» Task statement:
Up to and including the line with "[if char == self.quotechar", return every line from the start of the entries below exactly.

Saved data entries:
⟨
(** One pass through the body of [while True]: the buffer is filled if it
    is empty, [char = self.buffer[0]] is taken off it and the chain
    [if char == self.quotechar / elif ... delimiter / elif ... newline / else]
    is followed in the order of the source.  [inl] is the state at the end
    of the pass, [inr] a [return row] or a [raise]. *)
Definition loop_body (self : t) (fr : locals)
  : t * locals + t * completion (list string) :=
  match fill self fr with
  | inr ended => inr ended
  | inl self =>
      match getitem0 (buffer self) with
      | None => inr (self, Raise IndexError)
      | Some char =>
          let self := set_buffer self (slice1 (buffer self)) in
          if char =? quotechar self then
            if in_quotes fr then
              if first_is (buffer self) (quotechar self) then
                inl (set_buffer self (slice1 (buffer self)),
                     {| row := row fr;
                        current_field := current_field fr ++ quotechar self;
                        in_quotes := in_quotes fr |})
              else
                inl (self, {| row := row fr; current_field := current_field fr;
                              in_quotes := false |})
            else
              inl (self, {| row := row fr; current_field := current_field fr;
                            in_quotes := true |})
          else if (char =? delimiter self) && negb (in_quotes fr) then
            inl (self, {| row := (row fr ++ [current_field fr])%list; current_field := "";
                          in_quotes := in_quotes fr |})
          else if ((char =? nl) || (char =? cr)) && negb (in_quotes fr) then
            let row := (row fr ++ [current_field fr])%list in
            let self :=
              if (char =? cr) && first_is (buffer self) nl
              then set_buffer self (slice1 (buffer self))
              else self in
            inr (self, Return row)
          else
            inl (self, {| row := row fr; current_field := current_field fr ++ char;
                          in_quotes := in_quotes fr |})
      end
  end.

(** [while True]: [None] only when the fuel runs out. *)
Fixpoint while_true (fuel : nat) (self : t) (fr : locals)
  : option (t * completion (list string)) :=
  match fuel with
  | O => None
  | S n =>
      match loop_body self fr with
      | inl (self', fr') => while_true n self' fr'
      | inr ended => Some ended
      end
  end.
(** ** Decoding the audio of a reply *)

(** C5.  Decoding is a left inverse of encoding: for every byte buffer,
    [base64ToBlob] applied to the base64 text of the buffer gives a blob
    with exactly the bytes of the buffer, and so it does when the text
    follows a data-URI header, that is, a prefix that ends with the
    first comma of the string. *)
Theorem base64ToBlob_encode_bytes (buf : list byte) (header mime : string) :
  Str.includes_char ","%char header = false ->
  base64ToBlob (Base64.encode_bytes buf) mime = Ok (Blobs.of_bytes buf mime)
  /\ base64ToBlob (header ++ "," ++ Base64.encode_bytes buf) mime
     = Ok (Blobs.of_bytes buf mime).
Proof.
  intro Hheader.
  pose proof (Base64Facts.btoa_no_comma (string_of_list_byte buf)) as Hc.
  pose proof (Base64Facts.atob_btoa (string_of_list_byte buf)) as Hd.
  unfold Base64Defs.comma in Hc. unfold Base64.encode_bytes.
  split; unfold base64ToBlob.
  - rewrite Hc, Hd. now rewrite list_byte_of_string_of_list_byte.
  - change ("," ++ Base64.btoa (string_of_list_byte buf))
      with (String ","%char (Base64.btoa (string_of_list_byte buf))).
    rewrite StrFacts.includes_char_app_sep.
    rewrite StrFacts.split_char_app_sep by exact Hheader.
    rewrite StrFacts.split_char_none by exact Hc.
    cbn [List.nth_error].
    rewrite Hd. now rewrite list_byte_of_string_of_list_byte.
Qed.
(** C5 (amended). For a weight table that [load_symbol_weights] returns and
    every multiplier, if the total weight of the table as the multiplier
    has adjusted it is positive and finite, a call without [bias_symbols]
    returns exactly [length] symbols, each of them a key of the table. *)
Theorem unbiased_strip_length_and_keys (symbol_weights_json : source) (length : nat)
    (bomb_multiplier : pyval) (w w1 : world) (r : ref) (d d' : wdict) :
  defaults_intact w ->
  load_symbol_weights symbol_weights_json w = (Ok r, w1) ->
  heap w1 !! r = Some d ->
  bomb_scaled d bomb_multiplier = (Ok tt, d') ->
  (0 <? total_weight d')%float = true -> is_finite (total_weight d') = true ->
  ∃ strip w',
    generate_weighted_strip symbol_weights_json length None bomb_multiplier w
      = (Ok strip, w') ∧
    List.length strip = length ∧
    Forall (λ s, s ∈ map fst d) strip.
Proof.
  intros H Hload Hd Hbomb Hpos Hfin.
  pose proof (load_symbol_weights_inv _ _ _ _ _ H Hload Hd) as Ht.
  destruct (loaded_table_ints _ _ Ht) as [Hall Hc].
  destruct (bomb_scaled_ints _ _ _ Hall Hc Hbomb) as (Hall' & Hc' & Hkeys).
  destruct (table_total_weight d' Hall' Hc') as (total & Htot & Hsame).
  { intros ->. by vm_compute in Hpos. }
  destruct (same_number_tests _ _ Hsame) as (Hlt & _ & Hf).
  destruct (generate_ok symbol_weights_json length None bomb_multiplier w w1 r d d' total)
    as (strip0 & w2 & strip & w' & Hkey & Hlen & Hrig & _ & Hgen); try done.
  { apply float_pos_not_le. by rewrite Hlt. }
  { by rewrite Hf. }
  unfold rig in Hrig. rewrite ret_run in Hrig. simplify_eq.
  exists strip, w'. by rewrite <- Hkeys.
Qed.
(** X21.  A line of the sparse format needs a column after its label:
    after lines that are rows, a last line that is not blank makes the read
    fail with "too few columns" exactly when, trimmed of white space, it
    holds no space, whatever else it holds.  A line of a label alone is an
    error, not a row without entries. *)
Theorem libsvm_label_alone
  (ParseFloat : string -> float * option strconv.NumError) (fileName : string)
  (lines : list string) (rows : list SparseVector) (l : string) :
  Forall2 (fun l row => sparse_row ParseFloat l = Some row) lines rows ->
  has_newline l = false -> is_empty (strings.TrimSpace l) = false ->
  ReadLibsvmFileToSparseMatrix ParseFloat
    (single_file fileName (join_lines (lines ++ [l]))) fileName =
    ({| SVectors := [] |}, Some ErrTooFewColumns) <->
  count_byte " " (strings.TrimSpace l) = 0%nat.
Proof.
  intros Hrows Hnl Hblank.
  unfold ReadLibsvmFileToSparseMatrix.
  rewrite single_file_open. unfold bufio.NewReader. cbn [os.contents os.read_error].
  replace (join_lines (lines ++ [l])) with (join_lines lines ++ join_lines [l])%string.
  2:{ clear. induction lines as [|x lines IH]; [now rewrite sapp_nil_l|].
      cbn [app join_lines]. now rewrite <- IH, !sapp_assoc. }
  rewrite (libsvm_loop_rows_then _ _ _ _ _ _ Hrows).
  rewrite <- (sapp_nil_r (join_lines [l])), join_lines_cons. cbn [join_lines].
  rewrite sapp_nil_l, libsvm_loop_line by exact Hnl. rewrite Hblank.
  rewrite <- (libsvm_line_columns ParseFloat).
  destruct (libsvm_line ParseFloat (strings.TrimSpace l)) as [vec|e].
  - rewrite libsvm_loop_end by reflexivity. cbn [is_EOF]. split; intros Hx; discriminate Hx.
  - split; [now intros [= ->]|now intros [= ->]].
Qed.

(** The hypotheses of X21 hold of a file whose second line is a label
    between spaces. *)
Lemma libsvm_label_alone_witness :
  ReadLibsvmFileToSparseMatrix strconv.ParseFloatDecimal
    (single_file "f" (join_lines (["1 0:2"] ++ [" 1 "]))) "f" =
    ({| SVectors := [] |}, Some ErrTooFewColumns) <->
  count_byte " " (strings.TrimSpace " 1 ") = 0%nat.
Proof.
  apply (libsvm_label_alone strconv.ParseFloatDecimal "f" ["1 0:2"] [ {[ 0 := 2%float ]} ]
           " 1 ").
  - repeat constructor.
  - reflexivity.
  - reflexivity.
Defined.

(** ** Rows of the dense reader *)

Lemma csv_fields_values ParseFloat defaultVal (tokens : list string) (values acc : Vector) :
  mapM (field_value ParseFloat defaultVal) tokens = Some values ->
  csv_fields ParseFloat defaultVal tokens acc = inl (acc ++ values).
Proof.
  revert values acc; induction tokens as [|token tokens IH]; intros values acc.
  - intros [= <-]. cbn [csv_fields]. now rewrite app_nil_r.
  - rewrite mapM_Some. intros H. inversion H as [|? v ? vs Hv Hrest]; subst.
    apply mapM_Some in Hrest. cbn [csv_fields]. rewrite slen_zero.
    unfold field_value in Hv. destruct (is_empty token).
    + injection Hv as <-. rewrite (IH _ _ Hrest). now rewrite <- app_assoc.
    + destruct (ParseFloat token) as [v' [e|]]; [discriminate|].
      injection Hv as <-. rewrite (IH _ _ Hrest). now rewrite <- app_assoc.
Qed.

Lemma csv_fields_error ParseFloat defaultVal (tokens : list string) (acc : Vector)
  (e : error) :
  csv_fields ParseFloat defaultVal tokens acc = inr e ->
  exists (k : nat) (token : string) (cause : strconv.NumError),
    e = ErrConvertFloat token cause /\
    tokens !! k = Some token /\ is_empty token = false /\
    snd (ParseFloat token) = Some cause /\
    exists values, mapM (field_value ParseFloat defaultVal) (take k tokens) = Some values.
Proof.
  revert acc; induction tokens as [|token tokens IH]; intros acc; cbn [csv_fields];
    [discriminate|].
  rewrite slen_zero. destruct (is_empty token) eqn:Eempty.
  - intros H. apply IH in H as (k & t & cause & -> & H1 & H2 & H3 & values & H4).
    exists (S k), t, cause. repeat split; try assumption.
    exists (defaultVal :: values). cbn [take]. apply mapM_Some. constructor.
    + unfold field_value. now rewrite Eempty.
    + now apply mapM_Some.
  - destruct (ParseFloat token) as [v [err|]] eqn:E.
    + intros [= <-]. exists 0%nat, token, err. rewrite E. repeat split; [exact Eempty|].
      exists []. reflexivity.
    + intros H. apply IH in H as (k & t & cause & -> & H1 & H2 & H3 & values & H4).
      exists (S k), t, cause. repeat split; try assumption.
      exists (v :: values). cbn [take]. apply mapM_Some. constructor.
      * unfold field_value. now rewrite Eempty, E.
      * now apply mapM_Some.
Qed.

Lemma dense_row_Some ParseFloat delimiter defaultVal (l : string) (row : Vector) :
  dense_row ParseFloat delimiter defaultVal l = Some row ->
  has_newline l = false /\ is_empty (strings.TrimSpace l) = false /\
  csv_fields ParseFloat defaultVal (strings.Split (strings.TrimSpace l) delimiter) [] =
    inl row.
Proof.
  unfold dense_row. destruct (has_newline l); [discriminate|].
  destruct (is_empty _); [discriminate|]. cbn [orb].
  intros H. repeat split. now rewrite (csv_fields_values _ _ _ _ [] H).
Qed.
(** * Crush library facade ([lib/lib.go]): progress overlay, UI runner, capability detection

    A shallow embedding of the Go package [lib].  The package is glue code:
    every interesting outcome is decided by a collaborator ([db.Connect],
    [app.New], [tea.Program.Run], the process environment).  The embedding
    therefore runs the functions of [lib.go] against a [World] that fixes the
    outcome of each collaborator call, and records the calls that [lib.go]
    itself makes, in program order, in a trace. *)

From stdpp Require Import base option list strings gmap.
From Stdlib Require Import Ascii String.

Local Open Scope string_scope.

(** ** Go strings

    Go strings are byte sequences; they are modelled as [string], whose
    characters are bytes. *)
Module strings.

(** One byte of [strings.ToLower]: the bytes ['A'..'Z'] move up by
    ['a' - 'A'], every other byte stays. *)
Definition lower (c : ascii) : ascii :=
  let n := nat_of_ascii c in
  if (65 <=? n)%nat && (n <=? 90)%nat then ascii_of_nat (n + 32) else c.

(** [strings.ToLower].  This is the byte-wise path that Go takes on ASCII
    input.  On input with bytes [>= 0x80] Go maps [unicode.ToLower] over the
    decoded runes instead; that changes only runes outside ASCII, except for
    U+0130 and U+212A which become [i] and [k].  Neither letter occurs in
    the pattern searched for in this package, and no byte of a multi-byte
    encoding is below [0x80], so the result of the search performed by
    [supportsProgressBar] is the same under both readings. *)
Fixpoint ToLower (s : string) : string :=
  match s with
  | EmptyString => EmptyString
  | String c s' => String (lower c) (ToLower s')
  end.

(** [strings.HasPrefix]. *)
Fixpoint HasPrefix (s prefix : string) {struct prefix} : bool :=
  match prefix, s with
  | EmptyString, _ => true
  | String p prefix', String c s' => Ascii.eqb c p && HasPrefix s' prefix'
  | String _ _, EmptyString => false
  end.

(** [strings.Contains s substr]: [substr] occurs at some offset of [s]. *)
Fixpoint Contains (s substr : string) : bool :=
  HasPrefix s substr ||
  match s with
  | EmptyString => false
  | String _ s' => Contains s' substr
  end.

(** The upper-case partner of a lower-case letter. *)
Definition upper_of (p : ascii) : ascii :=
  ascii_of_nat (nat_of_ascii p - 32).

Definition is_lower_letter (p : ascii) : bool :=
  let n := nat_of_ascii p in (97 <=? n)%nat && (n <=? 122)%nat.

(** Lower-case letters only, as in the pattern ["ghostty"]. *)
Fixpoint lower_letters (pat : string) : bool :=
  match pat with
  | EmptyString => true
  | String p pat' => is_lower_letter p && lower_letters pat'
  end.

(** [s] spells [pat] letter by letter, each letter in either case. *)
Fixpoint spells (s pat : string) : Prop :=
  match s, pat with
  | EmptyString, EmptyString => True
  | String c s', String p pat' => (c = p \/ c = upper_of p) /\ spells s' pat'
  | _, _ => False
  end.

(** [s] contains [pat] as a substring, in any case. *)
Definition contains_any_case (s pat : string) : Prop :=
  exists pre mid suf, s = pre ++ mid ++ suf /\ spells mid pat.

End strings.

(** ** Values that cross the facade *)

(** Pointers are compared by identity only. *)
Definition loc := nat.

(** A Go [error] value (non-nil), identified by its message. *)
Inductive error := Err (msg : string).

(** [context.Context]. *)
Inductive context := Ctx (id : nat).

(** [*sql.DB], the connection handle. *)
Definition sql_DB := loc.

(** [*app.App] ([lib.App] is an alias of it). *)
Definition App := loc.

(** The two fields of [config.Options] that [lib.go] reads.  [Progress] is a
    [*bool]: [None] is the nil pointer. *)
Record config_Options := {
  DataDirectory : string;
  Progress : option bool
}.

(** [config.Config] ([lib.Config] is an alias of it). *)
Record Config := { Options : config_Options }.

(** [uv.Environ], the snapshot taken by [os.Environ()]. *)
Abbreviation Environ := (gmap string string).

(** [common.Common] and the UI model built from it. *)
Record Common := { com_App : App }.
Record UIModel := { ui_com : Common }.

Inductive Filter := MouseEventFilter.

Inductive ProgramOption :=
| WithEnvironment (env : Environ)
| WithContext (ctx : context)
| WithFilter (f : Filter).

(** [*tea.Program], as constructed by [tea.NewProgram model opts...]. *)
Record Program := {
  prog_model : UIModel;
  prog_opts : list ProgramOption
}.

Inductive File := Stdout | Stderr.

(** File descriptor of [os.Stderr]. *)
Definition Stderr_Fd : N := 2%N.

(** What a call into a collaborator does: return a value, return a non-nil
    [error], or panic. *)
Inductive outcome (A : Type) :=
| Done (a : A)
| Failed (e : error)
| Panics (v : string).
Arguments Done {A} a.
Arguments Failed {A} e.
Arguments Panics {A} v.

(** ** The world outside [lib.go] *)
Record World := {
  (** [term.IsTerminal(fd)] *)
  is_terminal : N -> bool;
  (** the process environment *)
  environment : Environ;
  (** [db.Connect(ctx, dataDir)] *)
  connect_outcome : context -> string -> outcome sql_DB;
  (** [app.New(ctx, conn, cfg)] *)
  new_outcome : context -> sql_DB -> Config -> outcome App;
  (** [program.Run()]; the returned [tea.Model] is discarded by [lib.go] *)
  run_outcome : Program -> outcome unit;
  (** [ansi.SetIndeterminateProgressBar] and [ansi.ResetProgressBar] *)
  SetIndeterminateProgressBar : string;
  ResetProgressBar : string
}.

(** ** Calls made by [lib.go], in program order

    An event records one call together with what the world answered.
    [EvFprintf f format] is [fmt.Fprintf(f, format)] without operands, which
    writes [format] as it is unless it contains a verb; the event keeps the
    format.  [EvGoSubscribe a p] is the [go] statement that starts
    [a.Subscribe(p)] on its own goroutine; what that goroutine does is not
    part of the trace. *)
Inductive event :=
| EvFprint (f : File) (s : string)
| EvFprintf (f : File) (format : string)
| EvConnect (ctx : context) (dataDir : string) (r : outcome sql_DB)
| EvAppNew (ctx : context) (conn : sql_DB) (cfg : Config) (r : outcome App)
| EvNewProgram (p : Program)
| EvGoSubscribe (a : App) (p : Program)
| EvRun (p : Program) (r : outcome unit)
| EvSlogError (msg key : string) (e : error)
| EvClose (conn : sql_DB)
| EvShutdown (a : App).

(** Backend resources held by application instances. *)
Definition resource := nat.

(** Process state: the trace of calls, and the resources each application
    instance still holds. *)
Record state := {
  trace : list event;
  held : gmap App (list resource)
}.

Definition emit (e : event) (s : state) : state :=
  {| trace := trace s ++ [e]; held := held s |}.

(** ** Function bodies

    A statement either falls through with a value, returns from the enclosing
    function, or panics.  [R] is the result type of the enclosing function. *)
Inductive ctl (R A : Type) :=
| Next (a : A)
| Return (r : R)
| Panic (v : string).
Arguments Next {R A} a.
Arguments Return {R A} r.
Arguments Panic {R A} v.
⟩
» The answer:
(** One pass through the body of [while True]: the buffer is filled if it
    is empty, [char = self.buffer[0]] is taken off it and the chain
    [if char == self.quotechar / elif ... delimiter / elif ... newline / else]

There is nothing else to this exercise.